Les récits dominants ont opposé l’Occident « éclairé » aux musulmans censés manquer de telles valeurs
L’auteur des Versets sataniques Salman Rushdie à Los Angeles, le 19 avril 2013 (AFP)
L’auteur des Versets sataniques Salman Rushdie à Los Angeles, le 19 avril 2013 (AFP)

Cela fait 33 ans que l’ayatollah Khomeini a lancé une fatwa contre Salman Rushdie pour son roman Les Versets sataniques.

C’est l’un des moments les plus marquants de l’ère postcoloniale entre Occident et musulmans, dans la mesure où ces derniers ont commencé à être reconnus pour leur islamité, plutôt que leur origine ethnique. Avant 1989, l’activisme politique des musulmans en Occident était en général critiqué sans dénigrer leur islamité.

Cette fatwa, ainsi que l’activisme politique musulman, a conduit à des accusations selon lesquelles les musulmans étaient contre la liberté d’expression, une valeur des Lumières. Le New York Times a publié une déclaration de 28 écrivains nés dans 21 pays différents, soutenant tous Rushdie. L’écrivain Claes Kastholm Hansen soutenait que les musulmans appelant au retrait du livre représentaient un danger pour l’Occident lui-même. En 2006, le Premier ministre danois a assimilé la critique à la démocratie, affirmant que cela avait conduit à des progrès dans notre société

Le terme « rationnel » est utilisé aujourd’hui pour encourager les guerres dans les pays musulmans, tout en exigeant des musulmans occidentaux qu’ils s’assimilent

De tels récits assimilaient la notion de Lumières de l’Occident à la tolérance, au non-réflexif, à la pluralité et à l’intellect. Ces valeurs étaient opposées aux musulmans qui en manquaient prétendument. Ce récit affirmait implicitement le danger que constituaient les musulmans pour l’Occident. 

La réaction à cette attaque allait du rejet de telles accusations à leur intériorisation. Certains ont répondu en cherchant à prouver que les musulmans aussi étaient rationnels, notant que les enseignements du prophète Mohammed et du Coran favorisent la pensée critique. Cependant, en acceptant la compréhension eurocentrique de la « critique », cette approche a assimilé l’islam et les musulmans aux Lumières, un système de valeurs occidental qui vise à se promouvoir aux dépens des autres. 

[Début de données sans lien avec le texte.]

(** C30: a transfer is one commit to the target, followed for a move by one commit
    to the source, and no outcome is anything in between. Either neither lake has
    been written to by it (and it did not succeed, unless there was nothing to
    do), or every table was written to the target in one successful commit.
    After that, copying leaves the source alone; a move has compared the head of the
    source, found it to be the snapshot the move began with and then dropped all its
    tables in one successful commit (even if a lookup in the target fails after
    that), or it fails and leaves the source alone - with
    [TableChangedDuringTransfer] when the head had moved. The comparison comes
    before the commit to the source: what is added in between is dropped with the
    tables. *)
Theorem transfers_are_ordered (source target : Endpoint.t) (tables : list TableTransfer.t) (copy_files : bool)
    (w w' : Lakes) (res : outcome DucklakeError (list Table))
    (Hrun : Transfer.transfer_tables epoch around_source around_target source target tables copy_files w =
       (res, w')) :
  (nothing_written w w' /\ (is_ok res = true -> tables = [])) \/
  exists transfers w1 w2,
    transfers.*1.*1 = tables /\
    quiet around_source (Lakes.source w) (Lakes.source w1) /\ Lakes.target w1 = Lakes.target w /\
    Transfer.write_target around_target copy_files target transfers w1 = (Ok tt, w2) /\
    Lakes.source w2 = Lakes.source w1 /\
    quiet around_target (Lakes.target w2) (Lakes.target w') /\
    if copy_files then Lakes.source w' = Lakes.source w1
    else exists id s, Transfer.head_id around_source (Endpoint.conn source) (Lakes.source w) = (Ok id, s) /\
      source_outcome source (transferred_names transfers) id (Lakes.source w1) (Lakes.source w')
        (res = Err TableChangedDuringTransfer) (is_ok res = false).
Proof.
  unfold Transfer.transfer_tables in Hrun. destruct tables as [|t0 tables0] eqn:Htables.
  { injection Hrun as <- <-. left. split; [by split; apply quiet_refl|done]. }
  rewrite <-Htables in *. clear t0 tables0 Htables.
  apply bind_cases in Hrun as [(w0 & ? & Hget & Hrun)|(_ & r0 & Hr0 & Hget)];
    [injection Hget as -> <-|by injection Hget as <- _].
  apply bind_cases in Hrun as [([] & ? & Hcheck & Hrun)|(Hr & r0 & _ & Hcheck)].
  2: { injection Hcheck as _ <-. left. split; [by split; apply quiet_refl|by rewrite Hr]. }
  injection Hcheck as Hcheck <-.
  apply bind_cases in Hrun as [(id & w1 & Hid & Hrun)|(Hr & r0 & _ & Hid)].
  all: apply begin_transfer in Hid as (Hq & Ht & Hid).
  2: { left. split; [by apply source_read|by rewrite Hr]. }
  apply bind_cases in Hrun as [(infos & w2 & Hi & Hrun)|(Hr & r0 & _ & Hi)].
  all: apply quiet_infos in Hi as (Hq' & Ht' & Hl).
  all: rewrite Ht in Ht'; pose proof (quiet_trans _ _ _ _ Hq Hq') as Hquiet.
  2: { left. split; [by apply source_read|by rewrite Hr]. }
  specialize (Hid _ eq_refl). specialize (Hl _ eq_refl). cbv zeta in Hrun.
  revert Hrun. set (source_names := _ <$> infos). set (names := Transfer.target_names tables source_names).
  assert (length names = length tables) as Hnames.
  { unfold names, Transfer.target_names, source_names. rewrite length_fmap, length_zip, length_fmap, Hl. lia. }
  destruct (Transfer.repeated [] names).
  { intros [= <- <-]. left. split; [by apply source_read|done]. }
  intros [(u & w3 & Hw & Hrun)|(Hr & r0 & Hr0 & Hw)]%bind_cases.
  all: pose proof (write_target_cases _ _ _ _ _ _ Hw) as [Hs3 Hq3].
  2: { left. split; [|by rewrite Hr]. split; [by rewrite Hs3|]. specialize (Hq3 Hr0). by rewrite Ht' in Hq3. }
  right. exists (zip (zip tables infos) names), w2, w3. destruct u.
  destruct (finish_transfer _ _ _ _ _ _ _ _ Hrun) as [Htgt Hfin].
  split_and!; try done.
  { rewrite !fst_zip; [done|lia|rewrite length_zip; lia]. }
  destruct copy_files.
  - subst id. cbn in Hfin. by rewrite Hfin.
  - destruct Hid as (i & s & -> & Hh). exists i, s. split; [done|]. rewrite <-Hs3.
    replace (transferred_names _) with source_names; [exact Hfin|].
    unfold transferred_names, source_names. rewrite <-(snd_zip tables infos) at 1 by lia.
    rewrite <-(fst_zip (zip tables infos) names) at 1 by (rewrite length_zip; lia).
    by rewrite <-!list_fmap_compose.
Qed.
End Transfers.

(** ** What the target is given *)

Section Contents.
Context `{EXT : External} `{ENV : !Environment} `{TXT : !ValueText} `{HASH : HashOrder}
  `{ITER : !Itertools} `{ENG : !RegexEngine} `{CMP : !SqlCompare} `{ENGINE : !SqlEngine}
  `{FT : !FloatText} `{FMT : !DataFormats} `{SQL : !SqlText} `{ZONES : !TimeZones} `{NAMES : !FileNames}
  `{ERR : !DatabaseErrors} `{SCAN : !ScanFormats} `{FS : !FileSystem} `{OBJ : !ObjectTransfers}.
Context (epoch : DateTimeUtc) (around_source : Surroundings).
Implicit Types (w : Lakes) (tx : Transaction).

Lemma on_catalog_changes {A} (m : method Catalog A) tx r tx' :
  Ops.on_catalog m tx = (r, tx') -> Transaction.changes tx' = Transaction.changes tx.
Proof. unfold Ops.on_catalog, st_zoom. destruct (m _). by intros [= <- <-]. Qed.
Lemma read_Ok {A} (f : Catalog -> result A) tx a tx' :
  Ops.read f tx = (Ok a, tx') -> f (Transaction.catalog tx) = Ok a /\ tx' = tx.
Proof. unfold Ops.read, mbind, stateful_bind, st_get, st_lift. by intros [= -> <-]. Qed.

Definition creates_schema (name : string) (created : list Change) : Prop :=
  created = [] \/ exists r path, created = [Change.CreateSchema r name path].

Lemma create_schema_changes name path u tx tx' :
  Ops.create_schema name path Skip tx = (Ok u, tx') ->
  exists created, creates_schema name created /\ Transaction.changes tx' = Transaction.changes tx ++ created.
Proof.
  unfold Ops.create_schema. intros (tx0 & ? & [= <- <-] & Hrun)%bind_Ok.
  destruct (_ && _) in Hrun.
  { injection Hrun as <- <-. exists []. split; [by left|by rewrite app_nil_r]. }
  apply bind_Ok in Hrun as (p & ? & [_ ->]%st_lift_Ok & Hrun). cbv zeta in Hrun.
  apply bind_Ok in Hrun as (r & tx1 & Hc%on_catalog_changes & Hrun). injection Hrun as _ <-.
  eexists. split; [right; by do 2 eexists|]. cbn. by rewrite Hc.
Qed.
(* ===== verification/Physical.v ===== *)
(** * Logical values and their physical Arrow representation ([io/arrow/conversion.rs])

    Bytes are integers below 256, little-endian; arithmetic wraps at the width of
    the machine integers. *)

From S2P Require Import Prelude Text Regex Identifier Types Literals Values Arrow.

(** [chrono], [rust_decimal] and [uuid]: times by the seconds and nanoseconds
    since midnight, dates by days, instants by units since the epoch, decimals by
    their mantissa (out of range: a panic), UUIDs by their bytes *)
Class Instants `{External} : Type := {
  from_num_seconds_from_midnight_opt : Z -> Z -> option NaiveTime;
  num_seconds_from_midnight : NaiveTime -> Z;
  nanosecond : NaiveTime -> Z;
  to_naive_date_opt : Z -> option NaiveDate;
  from_naive_date : NaiveDate -> Z;
  from_timestamp_secs : Z -> option DateTimeUtc;
  from_timestamp_millis : Z -> option DateTimeUtc;
  from_timestamp_micros : Z -> option DateTimeUtc;
  from_timestamp_nanos : Z -> DateTimeUtc;
  timestamp : DateTimeUtc -> Z;
  timestamp_millis : DateTimeUtc -> Z;
  timestamp_micros : DateTimeUtc -> Z;
  timestamp_nanos_opt : DateTimeUtc -> option Z;
  from_i128_with_scale : Z -> Z -> option Decimal;
  mantissa : Decimal -> Z;
  uuid_from_slice : list Z -> option Uuid;
  uuid_as_bytes : Uuid -> list Z;
}.

(** ** Bytes *)

Definition to_le_bytes (n : nat) (z : Z) : list Z := (fun i => Z.land (Z.shiftr z (8 * Z.of_nat i)) 255) <$> seq 0 n.
Definition from_le_bytes (bytes : list Z) : Z := foldr (fun b acc => b + Z.shiftl acc 8)%Z 0%Z bytes.
(** The two's complement of width [w] *)
Definition as_signed (w z : Z) : Z := ((z + 2 ^ (w - 1)) mod 2 ^ w - 2 ^ (w - 1))%Z.
Definition as_i32 : Z -> Z := as_signed 32.
Definition cast_u32 (z : Z) : Z := (z mod 2 ^ 32)%Z.
Definition i64_mul (a b : Z) : Z := wrap64 (a * b).
Definition i64_sub (a b : Z) : Z := wrap64 (a - b).

(** [arrow_array::types::IntervalMonthDayNano] *)
Module MonthDayNano.
Record t : Type := mk { months : Z; days : Z; nanoseconds : Z }.
End MonthDayNano.

Module physical.
Section physical.
Context `{EXT : External} `{CHRONO : !Chrono} `{INSTANTS : !Instants}.

(** [value.try_into().unwrap()]: the slice must have the length. *)
Definition array_of (n : nat) (value : list Z) : result (list Z) :=
  if decide (length value = n) then Ok value else Panic.

Definition i128_from_physical (value : list Z) : result Z :=
  bytes ← array_of 16 value; mret (as_signed 128 (from_le_bytes bytes)).
Definition i128_into_physical (z : Z) : list Z := to_le_bytes 16 z.
Definition u128_from_physical (value : list Z) : result Z :=
  bytes ← array_of 16 value; mret (from_le_bytes bytes).
Definition u128_into_physical (z : Z) : list Z := to_le_bytes 16 z.

Definition decimal_from_physical (value scale : Z) : result Decimal := unwrap (from_i128_with_scale value scale).
Definition decimal_into_physical (d : Decimal) : Z := mantissa d.

Definition time_from_physical (unit : TimeUnit) (value : Z) : result NaiveTime :=
  '(secs, nanos) ← match unit with
                   | Microsecond => Ok (Z.quot value 1000000, i64_mul (Z.rem value 1000000) 1000)
                   | Nanosecond => Ok (Z.quot value 1000000000, Z.rem value 1000000000)
                   | _ => Panic
                   end;
  unwrap (from_num_seconds_from_midnight_opt (cast_u32 secs) (cast_u32 nanos)).
Definition time_into_physical (t : NaiveTime) : Z :=
  i64_add (i64_mul (num_seconds_from_midnight t) 1000000) (Z.quot (nanosecond t) 1000).

(** Five bytes of microseconds and three of the offset, whose sign is extended *)
Definition time_tz_from_physical (value : list Z) : result TimeWithTimezone.t :=
  if decide (8 <= length value) then
    let micros := as_signed 64 (from_le_bytes (take 5 value ++ [0; 0; 0]%Z)) in
    let offset := take 3 (drop 5 value) in
    let sign := if decide (Z.land (nth 2 offset 0%Z) 128 = 0%Z) then 0%Z else 255%Z in
    let offset_secs := as_i32 (from_le_bytes (offset ++ [sign])) in
    time ← time_from_physical Microsecond micros;
    offset ← unwrap (east_opt offset_secs);
    mret (TimeWithTimezone.mk time offset)
  else Panic.
Definition time_tz_into_physical (t : TimeWithTimezone.t) : list Z :=
  take 5 (to_le_bytes 8 (time_into_physical (TimeWithTimezone.time t))) ++
  take 3 (to_le_bytes 4 (local_minus_utc (TimeWithTimezone.offset t))).

Definition date_from_physical (value : Z) : result NaiveDate := unwrap (to_naive_date_opt value).
Definition date_into_physical (d : NaiveDate) : Z := from_naive_date d.

Definition timestamp_from_physical (unit : TimeUnit) (value : Z) : result NaiveDateTime :=
  naive_utc <$> match unit with
                | Second => unwrap (from_timestamp_secs value)
                | Millisecond => unwrap (from_timestamp_millis value)
                | Microsecond => unwrap (from_timestamp_micros value)
                | Nanosecond => Ok (from_timestamp_nanos value)
                end.
Definition timestamp_into_physical (unit : TimeUnit) (t : NaiveDateTime) : result Z :=
  match unit with
  | Second => Ok (timestamp (and_utc t))
  | Millisecond => Ok (timestamp_millis (and_utc t))
  | Microsecond => Ok (timestamp_micros (and_utc t))
  | Nanosecond => unwrap (timestamp_nanos_opt (and_utc t))
  end.

Definition timestamp_tz_from_physical (value : Z) : result DateTimeUtc :=
  t ← timestamp_from_physical Microsecond value; mret (and_utc t).
Definition timestamp_tz_into_physical (t : DateTimeUtc) : Z := timestamp_micros t.

Definition MICROS_PER_DAY : Z := 86400000000.

Definition interval_from_physical (value : MonthDayNano.t) : Interval.t :=
  let micros := i64_add (i64_mul (MonthDayNano.days value) MICROS_PER_DAY)
                        (Z.quot (MonthDayNano.nanoseconds value) 1000) in
  Interval.mk (Months_new (cast_u32 (MonthDayNano.months value))) (microseconds micros).
Definition interval_into_physical (i : Interval.t) : MonthDayNano.t :=
  let micros := default 0%Z (num_microseconds (Interval.delta i)) in
  let num_days := Z.quot micros MICROS_PER_DAY in
  let num_micros := i64_sub micros (i64_mul num_days MICROS_PER_DAY) in
  MonthDayNano.mk (as_i32 (as_u32 (Interval.months i))) (as_i32 num_days) (i64_mul num_micros 1000).

Definition uuid_from_physical (value : list Z) : result Uuid := unwrap (uuid_from_slice value).
Definition uuid_into_physical (u : Uuid) : list Z := uuid_as_bytes u.
End physical.
End physical.
(** [make_array_appender]: the appender and its empty builder *)
Fixpoint make_array_appender_go (fuel : nat) (field : Field) : result (Appender * Array) :=
  match fuel with
  | 0 => Panic
  | S fuel =>
      column ← ArrowSchema.try_from field;
      match Column.dtype column with
      | (DataType.Variant | DataType.Geometry) as d => not_inlined d
      | DataType.List inner =>
          '(inner, values) ← make_array_appender_go fuel (ArrowSchema.to_arrow_field inner);
          mret (LargeList inner, Array.List [0] [] values)
      | DataType.Struct fields =>
          l ← map_outcome (fun f => '(a, b) ← make_array_appender_go fuel f; mret (Field.name f, a, b))
                (ArrowSchema.to_arrow_field <$> fields);
          mret (Struct l.*1, Array.Struct [] l.*2)
      | DataType.Map _ _ => new_map (make_array_appender_go fuel) (ArrowSchema.to_arrow_field column)
      | d => builder ← leaf.new_builder d; mret (Leaf d, builder)
      end
  end.
Definition make_array_appender (field : Field) : result (Appender * Array) :=
  make_array_appender_go (field_depth field) field.

Fixpoint append_null (builder : Array) : Array :=
  match builder with
  | Array.Booleans l => Array.Booleans (l ++ [None])
  | Array.Ints t l => Array.Ints t (l ++ [None])
  | Array.Floats t l => Array.Floats t (l ++ [None])
  | Array.Strings t l => Array.Strings t (l ++ [None])
  | Array.Bytes t l => Array.Bytes t (l ++ [None])
  | Array.Intervals l => Array.Intervals (l ++ [None])
  | Array.List offsets valid values => Array.List (offsets ++ [Array.len values]) (valid ++ [false]) values
  | Array.Struct valid fields => Array.Struct (valid ++ [false]) (map append_null fields)
  | Array.Map offsets valid key value => Array.Map (offsets ++ [Array.len key]) (valid ++ [false]) key value
  end.

(** [field_indices]: of equal names the last one *)
Definition field_index (names : list string) (name : string) : option nat :=
  match List.find (fun e => bool_decide (e.2 = name)) (reverse (imap pair names)) with
  | Some (i, _) => Some i
  | None => None
  end.

(** One entry of a struct goes to the builder of its field. *)
Definition append_entry (appends : list (string * (string -> Array -> result Array))) (entry : string * string)
    (fields : list Array) : result (list Array) :=
  i ← unwrap (field_index appends.*1 entry.1);
  append ← unwrap (appends !! i);
  builder ← unwrap (fields !! i);
  builder ← append.2 entry.2 builder;
  mret (<[i := builder]> fields).

Fixpoint append_text (self : Appender) (text : string) (builder : Array) {struct self} : result Array :=
  match self with
  | Leaf d => v ← ValueOps.parse d text; leaf.append_option d v builder
  | LargeList inner =>
      match builder with
      | Array.List offsets valid values =>
          l ← literals.parse literals.list_literal text;
          match l with
          | Some elements =>
              values ← fold_outcome (fun b elem => append_text inner elem b) values elements;
              mret (Array.List (offsets ++ [Array.len values]) (valid ++ [true]) values)
          | None => mret (append_null builder)
          end
      | _ => Panic
      end
  | Struct children =>
      match builder with
      | Array.Struct valid fields =>
          m ← literals.parse literals.struct_literal text;
          match m with
          | Some entries =>
              let appends := map (fun '(name, child) => (name, append_text child)) children in
              fields ← fold_outcome (fun fields entry => append_entry appends entry fields) fields entries;
              mret (Array.Struct (valid ++ [true]) fields)
          | None => mret (append_null builder)
          end
      | _ => Panic
      end
  | Map key value =>
      match builder with
      | Array.Map offsets valid keys values =>
          m ← literals.parse literals.map_literal text;
          match m with
          | Some entries =>
              '(keys, values) ← fold_outcome (fun '(keys, values) entry =>
                keys ← append_text key entry.1 keys;
                values ← append_text value entry.2 values;
                mret (keys, values)) (keys, values) entries;
              mret (Array.Map (offsets ++ [Array.len keys]) (valid ++ [true]) keys values)
          | None => mret (append_null builder)
          end
      | _ => Panic
      end
  end.
Lemma entries_give children names cols valid i (b : bool) :
  NoDup names -> length children = length names -> length cols = length names ->
  (forall j e, children !! j = Some e -> names !! j = Some e.1 /\ forall col, cols !! j = Some col ->
     gives e.2 col) ->
  Forall (fun col => length col = length valid) cols -> valid !! i = Some b ->
  entries (child_texts children) valid i =
    Ok (if b then Some (format_struct (zip names ((fun col => row_or_null col i) <$> cols))) else None).
Proof.
  intros Hnd Hlen Hcols Hchild Hv Hi. destruct b; [|unfold entries, is_null; by rewrite Hi].
  trans (l ← map_outcome (entry_text i) (child_texts children); mret (Some (IndexMap.from_iter l)) : result _).
  { unfold entries, is_null. by rewrite Hi. }
  assert (map_outcome (entry_text i) (child_texts children) =
    Ok (format_struct (zip names ((fun col => row_or_null col i) <$> cols)))) as ->.
  { clear Hnd. revert names cols Hlen Hcols Hchild Hv. induction children as [|[name x] children IH];
      intros [|n names] [|col cols] [=] [=] Hchild Hv; [done|].
    apply Forall_cons in Hv as [Hc Hv]. destruct (Hchild 0 _ eq_refl) as [[= ->] Hx]. specialize (Hx col eq_refl).
    cbn. cbn in Hx. rewrite (gives_row x col i); [|done|rewrite Hc; by eapply lookup_lt_Some]. cbn.
    fold (child_texts children). erewrite IH; [done|done|done| |done]. intros j e Hj. by apply (Hchild (S j)). }
  cbn. rewrite IndexMap.from_iter_NoDup; [done|].
  rewrite format_struct_keys, fst_zip; [done|]. rewrite length_fmap. lia.
Qed.

(** What is bound for a value *)
Definition cell_of (d : DataType) (v : option Value) : SqlCell :=
  if is_leaf d then encode d v else encode_text (ValueOps.to_string <$> v).

Lemma leaf_value d array l vs i v : leaf.scalars array = Some l ->
  map_outcome (option_outcome (Scalar.into_logical d (leaf.array_type array))) l = Ok vs ->
  vs !! i = Some v -> leaf.option_value d array i = Ok v.
Proof.
  intros Hl Hvs%map_outcome_Forall2 Hi. unfold leaf.option_value. rewrite Hl. cbn.
  eapply Forall2_lookup_r in Hvs as (o & Ho & Hlog); [|exact Hi]. by rewrite Ho.
Qed.


(** The factory builds an extractor of the texts of an array. *)
Definition extracts (n : nat) (f : Field) (d : DataType) (array : Array) (vs : list (option Value)) : Prop :=
  exists x, make_column_encoder_go n f array = Ok x /\ gives x vs /\
    forall i v, vs !! i = Some v -> extract x i = Ok (cell_of d v).

Lemma imap_Some {A B} (f : nat -> A -> B) l i y : imap f l !! i = Some y -> exists x, l !! i = Some x /\ y = f i x.
Proof. rewrite list_lookup_imap. intros (x & Hx & ->)%fmap_Some. by exists x. Qed.

Ltac nested_row := intros i v (b & Hb & ->)%imap_Some; cbn [extract_text extract].

Lemma encoder_step n f column array vs : ArrowSchema.try_from f = Ok column ->
  represents (Column.dtype column) array vs ->
  (forall c a ws, c ∈ children (Column.dtype column) -> represents (Column.dtype c) a ws ->
     exists x, make_column_encoder_go n (ArrowSchema.to_arrow_field c) a = Ok x /\ gives x ws) ->
  extracts (S n) f (Column.dtype column) array vs.
Proof.
  unfold extracts. cbn [make_column_encoder_go]. intros -> Hr Hchild. cbn [mbind outcome_bind].
  destruct Hr as [d array l vs Hd Ha Hl Hvs|c offsets valid values ws Hr Ho|fields valid columns cols Hr Hlen Hnd|
    key value offsets valid keys values ks ws Hk Hv Ho Hlen].
  - exists (Leaf d array). split; [destruct d; try discriminate Hd; by rewrite Ha|].
    split; intros i v Hi; cbn; rewrite (leaf_value d array l vs i v) by done; [done|].
    cbn. unfold cell_of. by rewrite Hd.
  - destruct (Hchild c values ws) as (x & -> & Hx); [cbn; by left|done|]. cbn.
    exists (LargeList offsets valid x). split; [done|].
    split; nested_row; rewrite (items_give x ws offsets valid i b Hx Ho Hb); by destruct b.
  - destruct (map_outcome_lookup (fun '(i, f) => column ← unwrap (columns !! i);
        enc ← make_column_encoder_go n f column; mret (Field.name f, enc))
      (fun i e => (Column.name <$> fields) !! i = Some e.1 /\ forall col, cols !! i = Some col -> gives e.2 col)
      (imap pair (ArrowSchema.to_arrow_field <$> fields))) as (xs & -> & Hxlen & Hxs).
    { intros i [j g] (f' & Hf' & [= -> ->])%imap_Some. apply list_lookup_fmap_Some in Hf' as (c & -> & Hc).
      destruct (represents_all_lookup _ _ _ _ _ Hr Hc) as (a & ws & Ha & Hws & Hrc).
      destruct (Hchild c a ws) as (x & Hx & Hgives); [cbn; by eapply list_elem_of_lookup_2|done|].
      exists (Column.name c, x). rewrite Ha. cbn. rewrite Hx. cbn. rewrite field_name, list_lookup_fmap, Hc.
      split; [done|]. split; [done|]. intros col. rewrite Hws. by intros [= <-]. }
    destruct (represents_all_length _ _ _ Hr) as [Hlf _].
    rewrite length_imap, length_fmap in Hxlen. cbn.
    exists (Struct valid xs). split; [done|].
    assert (forall i (b : bool), valid !! i = Some b -> entries (child_texts xs) valid i =
      Ok (if b then Some (format_struct (zip (Column.name <$> fields) ((fun col => row_or_null col i) <$> cols))) else None))
      as Hent.
    { intros i b. apply entries_give; rewrite ?length_fmap; done || congruence. }
    split; nested_row; change (entries _ valid i) with (entries (child_texts xs) valid i); rewrite (Hent i b Hb).
    all: destruct b; [|done]; unfold struct_row, cell_of; cbn [is_leaf ValueOps.to_string_opt fmap option_fmap option_map];
      by rewrite to_string_struct.
  - destruct (Hchild key keys (Some <$> ks)) as (xk & -> & Hxk); [cbn; by left|done|]. cbn.
    destruct (Hchild value values ws) as (xv & -> & Hxv); [cbn; by right; left|done|]. cbn.
    exists (Map offsets valid xk xv). split; [done|].
    split; nested_row; rewrite (formatted_give xk xv ks ws offsets valid i b Hxk Hxv Ho Hlen Hb).
    all: destruct b; [|done]; unfold map_row, cell_of; cbn [is_leaf ValueOps.to_string_opt fmap option_fmap option_map];
      by rewrite to_string_map.
Qed.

D’autres ont intériorisé la charge, arguant qu’en supprimant la philosophie et en mettant l’accent sur la mémorisation, les musulmans avaient abandonné la pensée critique. Cet argument suppose que les musulmans ont accédé à un âge d’or et ont ensuite décliné vers un désert stérile sur le plan intellectuel, soutenant l’idée que la pensée critique, autrefois répandue dans les sociétés islamiques, a disparu – et que les musulmans manquent de rationalisme. Cela projette les musulmans comme un danger pour l’Occident, renforçant l’islamophobie.

D’autres intellectuels ont adopté une approche des Lumières. Ils ont affirmé que le manque de pensée critique parmi les musulmans avait favorisé le fondamentalisme. Ici, l’argument est que les musulmans doivent imiter l’Occident pour se libérer. Ils ont appelé à une réforme de l’islam conformément au modèle chrétien occidental/libéral. 

Études critiques de l’islam

Cependant, il existe une autre façon de critiquer la notion de « critique » – une approche éclairée par les études critiques de l’islam. Il est important de noter que ce domaine, bien qu’allié à la théorie critique de la race, présente des différences significatives. 

La théorie critique de la race expose la nature construite du concept de « race » et les structures politiques racistes qui discréditent les personnes de couleur. En revanche, les études critiques de l’islam sont un projet stratégiquement construit autour de la reconnaissance de la nécessité de remettre en question le récit eurocentrique unipolaire. Il est enraciné dans l’antifondationnalisme, qui rejette l’idée que la philosophie doit être fondée sur un ensemble singulier d’idées ou de valeurs. Cela fournit une lecture alternative des concepts, en respectant les systèmes de valeurs de divers peuples à travers le monde.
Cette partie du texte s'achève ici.